:: Data under study ::
(* ===== verification/KrLib.v ===== *)
(** * The library under the one-sided system calls

    src/KRdmaKit-syscall/src is written against the KRdmaKit of
    src/rust-kernel-rdma, whose sources are not part of the repository.  What the
    module uses of it is an interface here: [KrLib] its operations, [KrLaws] what
    the module relies on of them.  The structures that the module builds by literals
    (end points, memory regions, targets of a DC transport) have the fields of
    [SysQp].  Objects behind references are their addresses.

    Below are the kernel's memory, which the library reads and writes as bytes, and
    the remote reads of a DC queue pair. *)

From S2P Require Import Prelude Bytes Errors Verbs CmVerbs Sim Context CompletionQueue QueuePair BringUp.
From S2P Require Import CommManager RecvHelper SysQp.

#[local] Open Scope Z_scope.

Abbreviation point := EndPoint.EndPoint.

(** The functions a remote procedure call can run. *)
Inductive handler : Set :=
| reg_dc_meta | dereg_dc_meta | query_dc_meta | connect_rc | disconnect_rc.

Class KrLib (W : Type) := {
  (* controls *)
  ctrl_create : Z -> ptr -> M W (option ptr);
  ctrl_drop : ptr -> M W unit;
  get_context : W -> ptr -> ptr;
  get_self_test_mr : W -> ptr -> TempMR;
  ctrl_dc : W -> ptr -> option ptr;
  ctrl_ud : W -> ptr -> Z -> option ptr;
  get_dc_num : W -> ptr -> Z;
  get_trc : W -> ptr -> Z -> option ptr;
  get_recv_cq : W -> ptr -> ptr;
  post_recvs : ptr -> ptr -> Z -> M W (Result Error unit);
  pop_recvs : ptr -> ptr -> Z -> Z -> M W (Result Error (option ptr * Z));
  ud_post_recv : ptr -> Z -> M W (Result Error unit);
  trc_post_recv : ptr -> Z -> Z -> M W (Result Error unit);
  get_next_in_qp_key : ptr -> Z -> M W Z;
  register_rc : ptr -> Z -> ptr -> M W unit;
  dereg_rc : ptr -> Z -> M W unit;
  (* devices and contexts *)
  register_client : M W unit;
  unregister_client : M W unit;
  nic_create : ptr -> Z -> M W (Result Error ptr);
  ctx_create : ptr -> M W (option ptr);
  ctx_reset : ptr -> M W unit;
  get_lkey : W -> ptr -> Z;
  get_rkey : W -> ptr -> Z;
  get_pd : W -> ptr -> ptr;
  get_lid : W -> ptr -> Z;
  get_gid : W -> ptr -> ib_gid;
  explore_path : ptr -> list Z -> Z -> M W (option sa_path_rec);
  (* connections *)
  sidr_new : ptr -> M W (option ptr);
  sidr_connect : ptr -> sa_path_rec -> Z -> Z -> M W (Result Error point);
  sidr_drop : ptr -> M W unit;
  point_new : ptr -> Z -> Z -> Z -> ib_gid -> Z -> TempMR -> M W point;
  point_drop : point -> M W unit;
  self_clone : point -> point;
  (* queue pairs *)
  rc_new_with_srq : ptr -> ptr -> M W (option ptr);
  rc_connect : ptr -> Z -> sa_path_rec -> Z -> M W (Result Error unit);
  rc_drop : ptr -> M W unit;
  rc_qp : W -> ptr -> ptr;
  rc_qp_num : W -> ptr -> Z;
  rc_remote_mr : W -> ptr -> TempMR;
  rc_push_with_imm : ptr -> ib_wr_opcode -> Z -> Z -> Z -> Z -> Z -> Z -> list ib_send_flag ->
    M W (Result Error unit);
  rc_pop : ptr -> M W (option ptr);
  rc_wait_til_comp : ptr -> M W (option ptr);
  bring_to_init : ptr -> M W (Result Error unit);
  bring_init_to_rtr : ptr -> Z -> Z -> ib_gid -> M W (Result Error unit);
  bring_rtr_to_rts : ptr -> M W (Result Error unit);
  ud_qp : W -> ptr -> ptr;
  ud_qp_num : W -> ptr -> Z;
  ud_qkey : W -> ptr -> Z;
  ud_push : ptr -> ib_wr_opcode -> Z -> Z -> point -> Z -> Z -> list ib_send_flag ->
    M W (Result Error unit);
  ud_wait_til_comp : ptr -> M W (option ptr);
  dc_push : ptr -> ib_wr_opcode -> Z -> Z -> Z -> Z -> Z -> point -> list ib_send_flag ->
    M W (Result Error unit);
  dc_pop : ptr -> M W (option ptr);
  dc_wait_til_comp : ptr -> M W (option ptr);
  (* remote procedure calls *)
  rpc_create : ptr -> ptr -> Z -> TempMR -> M W ptr;
  rpc_drop : ptr -> M W unit;
  rpc_end_point : W -> ptr -> point;
  reg_handler : ptr -> Z -> handler -> M W unit;
  rpc_call : ptr -> point -> Z -> list Z -> nat -> Z -> M W (option (list Z));
  rpc_poll_all : ptr -> M W unit;
  kthread_poll_all : ptr -> M W unit;
  (* memory blocks by the address the device uses *)
  mem_new : Z -> M W Z;
  pa_va : Z -> Z;
  (* the kernel's memory, and the completions at an address of it *)
  kmem : W -> umem;
  set_kmem : umem -> W -> W;
  wc_at : W -> ptr -> Z -> ib_wc;
  (* the layout of an end point and of a GID; text *)
  point_size : nat;
  point_bytes : point -> list Z;
  point_of : list Z -> point;
  gid_bytes : ib_gid -> list Z;
  gid_of : list Z -> ib_gid;
  gid_to_str : ib_gid -> list Z;
  str_to_gid : list Z -> ib_gid;
  gid_eq : ib_gid -> ib_gid -> bool;
  (* the order in which a hash table yields its keys *)
  keys : gmap (list Z) point -> list (list Z);
  (* constants *)
  DEFAULT_RPC_HINT : Z;
  MAX_KMALLOC_SZ : Z;
  UD_HEADER_SZ : Z;
  (* one random byte *)
  getrandom : M W Z
}.

(** Values in the width of their fields. *)
Definition gid_fits (g : ib_gid) : Prop := in_width 64 (subnet_prefix g) /\ in_width 64 (interface_id g).
Definition mr_fits (m : TempMR) : Prop := in_width 64 (mr_addr m) /\ in_width 32 (mr_capacity m) /\ in_width 32 (mr_key m).
Definition point_fits (p : point) : Prop :=
  in_width 32 (EndPoint.qpn p) /\ in_width 32 (EndPoint.qkey p) /\ in_width 16 (EndPoint.lid p) /\
  gid_fits (EndPoint.gid p) /\ in_width 32 (EndPoint.dct_num p) /\ mr_fits (EndPoint.mr p) /\
  in_width 64 (EndPoint.ah p).

(** A peer is the same whatever handle of this host an end point carries. *)
Definition same_peer (p q : point) : Prop :=
  EndPoint.qpn p = EndPoint.qpn q /\ EndPoint.qkey p = EndPoint.qkey q /\ EndPoint.lid p = EndPoint.lid q /\
  EndPoint.gid p = EndPoint.gid q /\ EndPoint.dct_num p = EndPoint.dct_num q /\ EndPoint.mr p = EndPoint.mr q.

#[export] Instance same_peer_equiv : Equivalence same_peer.
Proof.
  split.
  - by intros p.
  - intros p q (? & ? & ? & ? & ? & ?). split_and!; congruence.
  - intros p q r (? & ? & ? & ? & ? & ?) (? & ? & ? & ? & ? & ?). split_and!; congruence.
Qed.

(** ** Memory of the kernel *)
Section memory.
Context {W : Type} `{!KrLib W}.

(** [memcpy] from and to the kernel's memory; an access outside of it is a fault. *)
Definition kread (a : Z) (n : nat) : M W (list Z) := fun w =>
  match copy_from_user (kmem w) a n with (l, 0) => Done (l, w) | _ => Panic end.
Definition kwrite (a : Z) (l : list Z) : M W unit := fun w =>
  match copy_to_user (kmem w) a l with (m, 0) => Done ((), set_kmem m w) | _ => Panic end.

End memory.

(** ** What the module relies on *)
Class KrLaws (W : Type) `{!KrLib W} : Prop := {
  kmem_set m w : kmem (set_kmem m w) = m;
  point_bytes_length p : length (point_bytes p) = point_size;
  point_size_pos : (0 < point_size)%nat;
  point_roundtrip p : point_fits p -> point_of (point_bytes p) = p;
  point_of_fits l : point_fits (point_of l);
  gid_bytes_length g : length (gid_bytes g) = 16%nat;
  gid_roundtrip g : gid_fits g -> gid_of (gid_bytes g) = g;
  gid_of_fits l : gid_fits (gid_of l);
  self_clone_peer p : same_peer (self_clone p) p;
  self_clone_fits p : point_fits p -> point_fits (self_clone p);
  gid_to_str_inj g h : gid_fits g -> gid_fits h -> gid_to_str g = gid_to_str h -> g = h;
  gid_eq_spec g h : gid_eq g h = bool_decide (g = h);
  keys_nodup m : NoDup (keys m);
  keys_dom m k : k ∈ keys m <-> is_Some (m !! k);
  pa_va_add a n : pa_va (a + n) = pa_va a + n;
  point_drop_quiet p w : exists w', point_drop p w = Done ((), w') /\ kmem w' = kmem w
}.

Section laws.
Context {W : Type} `{!KrLib W, !KrLaws W}.

Lemma kread_holds w a l : holds (kmem w) a l -> kread a (length l) w = Done (l, w).
Proof. intros H. unfold kread. by rewrite copy_from_user_holds. Qed.

End laws.
Lemma machines_fit st r rs :
  (8 + size (dom (fst st) ∪ machines (r :: rs)) * point_size <= REGION)%nat ->
  table_fits (fst (spec_step st r)) /\
  (8 + size (dom (fst (spec_step st r)) ∪ machines rs) * point_size <= REGION)%nat.
Proof.
  intros Hs. pose proof (subseteq_size _ _ (dom_spec_step st r rs)) as H1.
  assert (H2 : (size (fst (spec_step st r)) <= size (dom (fst (spec_step st r)) ∪ machines rs))%nat).
  { rewrite <- size_dom. apply subseteq_size. set_solver. }
  unfold table_fits. nia.
Qed.

Lemma serve_all_wp req_va reply_va rs st w g (Q : unit -> W * globals -> Prop) :
  inv req_va reply_va st (w, g) -> Forall req_fits rs ->
  (8 + size (dom (fst st) ∪ machines rs) * point_size <= REGION)%nat ->
  (forall s, inv req_va reply_va (spec_run st rs) s -> global_mem (snd s) = global_mem g -> Q () s) ->
  wp (serve_all req_va reply_va rs) (w, g) Q.
Proof.
  intros Hinv HF. revert st w g Q Hinv. induction HF as [|r rs Hr HF IH]; intros st w g Q Hinv Hs HQ.
  { apply wp_ret. by apply HQ. }
  destruct (machines_fit st r rs Hs) as [Hf Hs']. apply wp_bind. eapply serve_wp; [done..|].
  intros x [w1 g1] Hinv1 Hm. eapply IH; [exact Hinv1|done|]. intros s Hinv2 Hm2. cbn [fst snd] in *.
  apply HQ; [done|congruence].
Qed.

(** ** Well-formed registries *)
Definition reg_wf (info : registry) : Prop :=
  map_Forall (fun k p => point_fits p /\ k = gid_to_str (EndPoint.gid p)) info.

Lemma spec_step_wf st r :
  req_fits r -> reg_wf (fst st) -> (forall snap, snd st = Some snap -> reg_wf snap) ->
  reg_wf (fst (spec_step st r)) /\ forall snap, snd (spec_step st r) = Some snap -> reg_wf snap.
Proof.
  intros Hr H1 H2. destruct r as [p port|g|g]; cbn [spec_step fst snd].
  - destruct Hr as [Hp _]. destruct (self_clone_peer p) as (_ & _ & _ & Eg & _).
    assert (reg_wf (<[gid_to_str (EndPoint.gid p):=self_clone p]> (fst st))) as Hwf.
    { apply map_Forall_insert_2; [|done]. split; [by apply self_clone_fits|by rewrite Eg]. }
    split; [done|]. by intros snap [= <-].
  - split; [by apply map_Forall_delete|done].
  - done.
Qed.

Lemma spec_run_wf rs st :
  Forall req_fits rs -> reg_wf (fst st) -> (forall snap, snd st = Some snap -> reg_wf snap) ->
  forall snap, snd (spec_run st rs) = Some snap -> reg_wf snap.
Proof.
  intros HF. revert st. induction HF as [|r rs Hr HF IH]; intros st H1 H2; [done|].
  destruct (spec_step_wf st r Hr H1 H2). by apply IH.
Qed.

(** ** Reading the table *)
Lemma clones_elem (info : registry) p :
  p ∈ clones info (keys info) <-> exists k e, info !! k = Some e /\ p = self_clone e.
Proof.
  unfold clones. rewrite list_elem_of_omap. split.
  - intros (k & _ & E). destruct (info !! k) as [e|] eqn:He; [|done]. injection E as <-. by exists k, e.
  - intros (k & e & He & ->). exists k. rewrite He. split; [by apply keys_dom|done].
Qed.

(** The first entry of a GID. *)
Definition lookup_gid (ps : list point) (target : ib_gid) : option point :=
  self_clone <$> List.find (fun p => bool_decide (EndPoint.gid p = target)) ps.

Lemma lookup_gid_spec (info : registry) target :
  reg_wf info -> gid_fits target ->
  option_Forall2 same_peer (lookup_gid (clones info (keys info)) target) (info !! gid_to_str target).
Proof.
  intros Hwf Hg. unfold lookup_gid. destruct (List.find _ _) as [p|] eqn:E; cbn [fmap option_fmap option_map].
  - apply find_some in E as [Hin%list_elem_of_In Hgid%bool_decide_eq_true].
    apply clones_elem in Hin as (k & e & He & ->). destruct (Hwf k e He) as [_ ->].
    destruct (self_clone_peer e) as (_ & _ & _ & Eg & _). rewrite <- Hgid, Eg, He. constructor.
    transitivity (self_clone e); apply self_clone_peer.
  - destruct (info !! gid_to_str target) as [e|] eqn:He; [|constructor]. exfalso.
    destruct (Hwf _ e He) as [(_ & _ & _ & Hfe & _) Hk].
    apply gid_to_str_inj in Hk; [|done..].
    pose proof (find_none _ _ E (self_clone e)) as Hno. rewrite bool_decide_eq_false in Hno. apply Hno.
    + apply list_elem_of_In, clones_elem. by eexists _, e.
    + destruct (self_clone_peer e) as (_ & _ & _ & -> & _). congruence.
Qed.
End server.

(** A read over a DC queue pair: the memory of the peer at the given addresses goes
    to the local block, and a completion arrives. *)
Class ReadLaws (W : Type) `{!KrLib W} := {
  peer_mem : W -> point -> umem;
  dc_read_law dc la lk len ra rk p w l :
    Z.of_nat (length l) = len -> holds (peer_mem w p) ra l -> mapped (kmem w) (pa_va la) (length l) ->
    exists w1 wc w2,
      dc_push dc IB_WR_RDMA_READ la lk len ra rk p [IB_SEND_SIGNALED] w = Done (Ok (), w1) /\
      dc_wait_til_comp dc w1 = Done (Some wc, w2) /\
      kmem w2 = fst (copy_to_user (kmem w) (pa_va la) l) /\ forall q, peer_mem w2 q = peer_mem w q
}.

Section lookup.
Context {W : Type} `{CF : !Cfg, OC : !OneCfg, KL : !KrLib W, LAW : !KrLaws W, RL : !ReadLaws W}.
Context (meta_server_gid : list Z).

Lemma dc_read_wp dc la lk len ra rk p w g f l (Q : unit -> W * globals * One.file -> Prop) :
  Z.of_nat (length l) = len -> holds (peer_mem w p) ra l -> mapped (kmem w) (pa_va la) (length l) ->
  (forall w', holds (kmem w') (pa_va la) l -> dom (kmem w') = dom (kmem w) ->
     outside (pa_va la) (length l) (kmem w) (kmem w') -> (forall q, peer_mem w' q = peer_mem w q) -> Q () (w', g, f)) ->
  wp (One.dc_read dc la lk len ra rk p) (w, g, f) Q.
Proof.
  intros Hl Hp Hm HQ. destruct (dc_read_law dc la lk len ra rk p w l Hl Hp Hm) as (w1 & wc & w2 & E1 & E2 & Hk & Hq).
  destruct (copy_to_user_mapped _ _ _ Hm) as (m' & Em & Hh & Ho & Hd). rewrite Em in Hk. cbn [fst] in Hk.
  unfold One.dc_read, One.lib. wsteps. unfold wp at 1. rewrite E1. wsteps. unfold wp at 1. rewrite E2. wsteps.
  apply HQ; [by rewrite Hk..|done].
Qed.

(** The search in the copy of the table. *)
Lemma find_point_wp target va ps w g f (Q : option point -> W * globals * One.file -> Prop) :
  Forall point_fits ps -> holds (kmem w) va (concat (map point_bytes ps)) ->
  Q (lookup_gid ps target) (w, g, f) -> wp (One.find_point target va (length ps)) (w, g, f) Q.
Proof.
  intros HF. revert va. induction HF as [|p ps Hp HF IH]; intros va Hh HQ; [done|].
  cbn [map concat] in Hh. apply holds_app in Hh as [Hh1 Hh2]. rewrite point_bytes_length in Hh2.
  cbn [length One.find_point]. unfold One.lib. wsteps. rewrite <- (point_bytes_length p).
  apply kread_wp; [done|]. rewrite point_roundtrip, gid_eq_spec by done. unfold lookup_gid in *. cbn [List.find] in HQ.
  case_bool_decide; [done|]. rewrite point_bytes_length. by apply IH.
Qed.

(** The client: it knows the meta server and its table, and has a block to read to. *)
Record client_ok (g : globals) (q : One.VQ) (w : W) (meta_point : point) (pa : Z) (n : nat) : Prop := {
  co_meta : meta_info g !! meta_server_gid = Some meta_point;
  co_pa : meta_kv_pa g = pa;
  co_dc : is_Some (One.local_dc q);
  co_mr : exists mr, One.local_mr (One.local_cache q) = Some mr /\
            mapped (kmem w) (pa_va (mr_addr mr)) n /\ 0 <= mr_addr mr /\ mr_addr mr + 8 < 2 ^ 64 }.

Lemma clones_fit (snap : registry) : reg_wf snap -> Forall point_fits (clones snap (keys snap)).
Proof.
  intros Hwf. apply Forall_forall. intros p (k & e & He & ->)%clones_elem.
  apply self_clone_fits, (Hwf k e He).
Qed.

Lemma query_table_wp snap t w g f meta_point pa (Q : option point -> W * globals * One.file -> Prop) :
  reg_wf snap -> table_fits snap -> 0 <= pa -> pa + 8 < 2 ^ 64 ->
  client_ok g (One.self f) w meta_point pa (8 + size snap * point_size) ->
  holds (peer_mem w meta_point) pa (table_bytes snap) ->
  (forall s, Q (lookup_gid (clones snap (keys snap)) (str_to_gid t)) s) ->
  wp (One.query_dct_meta meta_server_gid t) (w, g, f) Q.
Proof.
  intros Hwf Hf Hpa0 Hpa8 [Hmeta Hpa [dc Hdc] (mr & Hmr & Hm & Ha0 & Ha8)] Hp HQ.
  unfold table_bytes in Hp. apply holds_app in Hp as [Hp1 Hp2]. rewrite le_length in Hp2.
  unfold One.query_dct_meta, One.sys, get_remote_dc_meta_unsafe, get_remote_dc_meta. wsteps.
  rewrite Hmeta. wsteps. unfold One.get_dc, One.get_self. wsteps. rewrite Hdc. wsteps.
  unfold One.get_mr, One.get_self. wsteps. rewrite Hmr. wsteps. rewrite Hpa.
  eapply dc_read_wp; [|exact Hp1|..]; rewrite ?le_length; [done|by eapply mapped_sub; [exact Hm|lia..]|].
  intros w1 Hh1 Hd1 _ Hq1. wsteps. unfold One.uaddr. rewrite !add_u64_small by (unfold in_width; lia). wsteps.
  unfold One.lib. wsteps. rewrite <- (le_length 8 (Z.of_nat (size snap))) at 1. apply kread_wp; [done|].
  pose proof point_size_pos as Hps. unfold table_fits, REGION in Hf.
  assert (Hsz : (size snap <= 4096)%nat) by nia.
  rewrite unle_le, (byte_range 8) by (unfold in_width; change (2 ^ (8 * Z.of_nat 8)) with (2 ^ 64); lia).
  unfold One.mul_u64. destruct (Z.ltb_spec (Z.of_nat (size snap) * Z.of_nat point_size) (2 ^ 64)); [|nia]. wsteps.
  assert (Hl : length (concat (map point_bytes (clones snap (keys snap)))) = (size snap * point_size)%nat)
    by by rewrite points_length, clones_length.
  eapply dc_read_wp; [|rewrite Hq1; exact Hp2|..]; rewrite ?Hl, ?pa_va_add; [lia| |].
  { eapply mapped_sub; [eapply mapped_dom; [exact Hd1|exact Hm]|lia..]. }
  intros w2 Hh2 _ _ _. rewrite Nat2Z.id, <- clones_length.
  apply find_point_wp; [by apply clones_fit|exact Hh2|]. apply HQ.
Qed.
End lookup.

(** C4. The table of the meta server refines its registry: after any sequence of
    registrations, departures and queries that leaves the table within its blocks,
    a machine that reads any of the blocks with one-sided operations finds for a GID
    what the registry held at the last registration, and nothing if it held nothing.
    Departures since then are not seen. *)
Theorem meta_lookup_refines {W : Type} `{!Cfg, !OneCfg, !KrLib W, !KrLaws W, !ReadLaws W}
  (req_va reply_va : Z) (rs : list meta_req) (w : W) (g : globals) :
  layout_ok req_va reply_va (global_mem g) (kmem w) -> reg_wf (meta_info g) -> Forall req_fits rs ->
  (8 + size (dom (meta_info g) ∪ machines rs) * point_size <= REGION)%nat ->
  exists w' g', serve_all req_va reply_va rs (w, g) = Done ((), (w', g')) /\
  forall snap, snd (spec_run (meta_info g, None) rs) = Some snap ->
  forall meta_server_gid pa wc gc f meta_point t,
    pa ∈ global_mem g -> gid_fits (str_to_gid t) ->
    client_ok meta_server_gid gc (One.self f) wc meta_point pa (8 + size snap * point_size) ->
    (forall a, peer_mem wc meta_point !! a = kmem w' !! pa_va a) ->
    exists r s, One.query_dct_meta meta_server_gid t (wc, gc, f) = Done (r, s) /\
      option_Forall2 same_peer r (snap !! gid_to_str (str_to_gid t)).
Proof.
  intros Hlo Hwf HF Hs.
  assert (Hinv : inv req_va reply_va (meta_info g, None) (w, g)) by (split_and!; done).
  destruct (proj1 (wp_done _ _ _) (serve_all_wp req_va reply_va rs (meta_info g, None) w g
    (fun _ s => inv req_va reply_va (spec_run (meta_info g, None) rs) s /\ global_mem (snd s) = global_mem g)
    Hinv HF Hs ltac:(done))) as ([] & [w' g'] & E & (Hlo' & _ & Ht) & Hm). cbn [fst snd] in *.
  exists w', g'. split; [done|]. intros snap Hsnap gid pa wc gc f mp t Hpa Hg Hc Hpeer.
  rewrite <- Hm in Hpa. destruct (Ht snap Hsnap) as [Hfit Hh].
  assert (Hwf' : reg_wf snap) by (apply (spec_run_wf rs (meta_info g, None) HF Hwf); done).
  destruct (lo_width_pa _ _ _ _ Hlo' pa Hpa) as [Hw0 Hw8].
  apply wp_done. eapply query_table_wp; [exact Hwf'|done|done|done|done| |].
  - intros i b Hi. rewrite Hpeer, pa_va_add. by apply (Hh pa Hpa).
  - intros s. by apply lookup_gid_spec.
Qed.
Lemma push_cmd_run q rc pa mr arg list reqs wrs w s :
  self s = q -> pushes_to q rc pa mr -> Forall2 (translates pa (lkey q) mr) reqs wrs ->
  mapped (user s) arg 40 -> 0 <= arg -> arg + 40 < 2 ^ 64 ->
  holds (user s) (arg + 16) (le 4 (Z.of_nat (length reqs))) -> holds (user s) (arg + 16 + 8) (le 8 list) ->
  holds (user s) (arg + 32) (le 4 0) -> holds (user s) (arg + 32 + 4) (le 1 0) ->
  holds (user s) list (reqs_bytes reqs) -> 0 <= list -> list + Z.of_nat (length reqs) * 40 < 2 ^ 64 ->
  Z.of_nat (length reqs) < 2 ^ 32 ->
  push_cmd arg (w, s) = Done (fst (post_each (Rc.qp rc) wrs w), (snd (post_each (Rc.qp rc) wrs w), s)).
Proof.
  intros Hq Hto Hall Hm Ha Ha' Hlen Hlist Hrecv Hpop Hreqs Hl0 Hl1 Hn. unfold push_cmd, uaddr, HEAD.
  rewrite (add_u64_small _ arg 16), bind_lift by (unfold in_width; lia).
  rewrite (bind_done _ _ _ _ _ (from_user_run _ _ _ _)), add_u64_small, bind_lift by (unfold in_width; lia).
  rewrite (bind_done _ _ _ _ _ (from_user_run _ _ _ _)). cbv zeta.
  set (core := fst (copy_from_user (user s) (arg + 16) _)). set (ext := fst (copy_from_user (user s) (arg + (16 + 16)) _)).
  assert (Hf0 : field push_core_layout 0 core = Z.of_nat (length reqs)).
  { change (word_at 0 4 core = Z.of_nat (length reqs)). unfold core. change (size_of push_core_layout) with 16%nat.
    rewrite (word_of_user _ _ 16 0 4 (Z.of_nat (length reqs))); [apply Z.mod_small; lia|apply (mapped_sub _ arg 40); [done|lia..]|lia|].
    by rewrite Z.add_0_r. }
  assert (Hf2 : field push_core_layout 2 core = list).
  { change (word_at 8 8 core = list). unfold core. change (size_of push_core_layout) with 16%nat.
    rewrite (word_of_user _ _ 16 8 8 list); [apply Z.mod_small; lia|apply (mapped_sub _ arg 40); [done|lia..]|lia|done]. }
  assert (Hx0 : field push_ext_layout 0 ext = 0).
  { change (word_at 0 4 ext = 0). unfold ext. change (size_of push_ext_layout) with 8%nat.
    rewrite (word_of_user _ _ 8 0 4 0); [done|apply (mapped_sub _ arg 40); [done|lia..]|lia|by rewrite Z.add_0_r]. }
  assert (Hx1 : field push_ext_layout 1 ext = 0).
  { change (word_at 4 1 ext = 0). unfold ext. change (size_of push_ext_layout) with 8%nat.
    rewrite (word_of_user _ _ 8 4 1 0); [done|apply (mapped_sub _ arg 40); [done|lia..]|lia|done]. }
  rewrite Hf0, Hf2, Hx0, Hx1. unfold is_bind_mode, get_self. rewrite !bind_assoc, bind_getX, !bind_ret, Hq.
  destruct Hto as (Hb & Hto). rewrite Hb. change (bool_decide (is_Some None)) with false. cbn [negb andb Z.eqb Z.ltb Z.compare].
  rewrite bind_ret.
  pose proof (push_loop_run q rc pa mr list (length reqs) reqs wrs false 0 reply_status.ok w s Hq (conj Hb Hto) Hall) as Hrun.
  cbn zeta in Hrun. rewrite Z.mul_0_l, !Z.add_0_l, Z.add_0_r in Hrun.
  rewrite Nat2Z.id, (bind_done _ _ _ _ _ (Hrun Hreqs Hl0 ltac:(lia) Hl1 ltac:(lia))). cbn [unwrap]. rewrite !bind_ret.
  destruct reqs; [|done]. apply Forall2_nil_inv_l in Hall as ->. done.
Qed.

:: Description of the task ::
Where the word "Hreqs" appears in a line of the entries, copy that line.

:: Response to this task ::
  intros Hq Hto Hall Hm Ha Ha' Hlen Hlist Hrecv Hpop Hreqs Hl0 Hl1 Hn. unfold push_cmd, uaddr, HEAD.
  rewrite Nat2Z.id, (bind_done _ _ _ _ _ (Hrun Hreqs Hl0 ltac:(lia) Hl1 ltac:(lia))). cbn [unwrap]. rewrite !bind_ret.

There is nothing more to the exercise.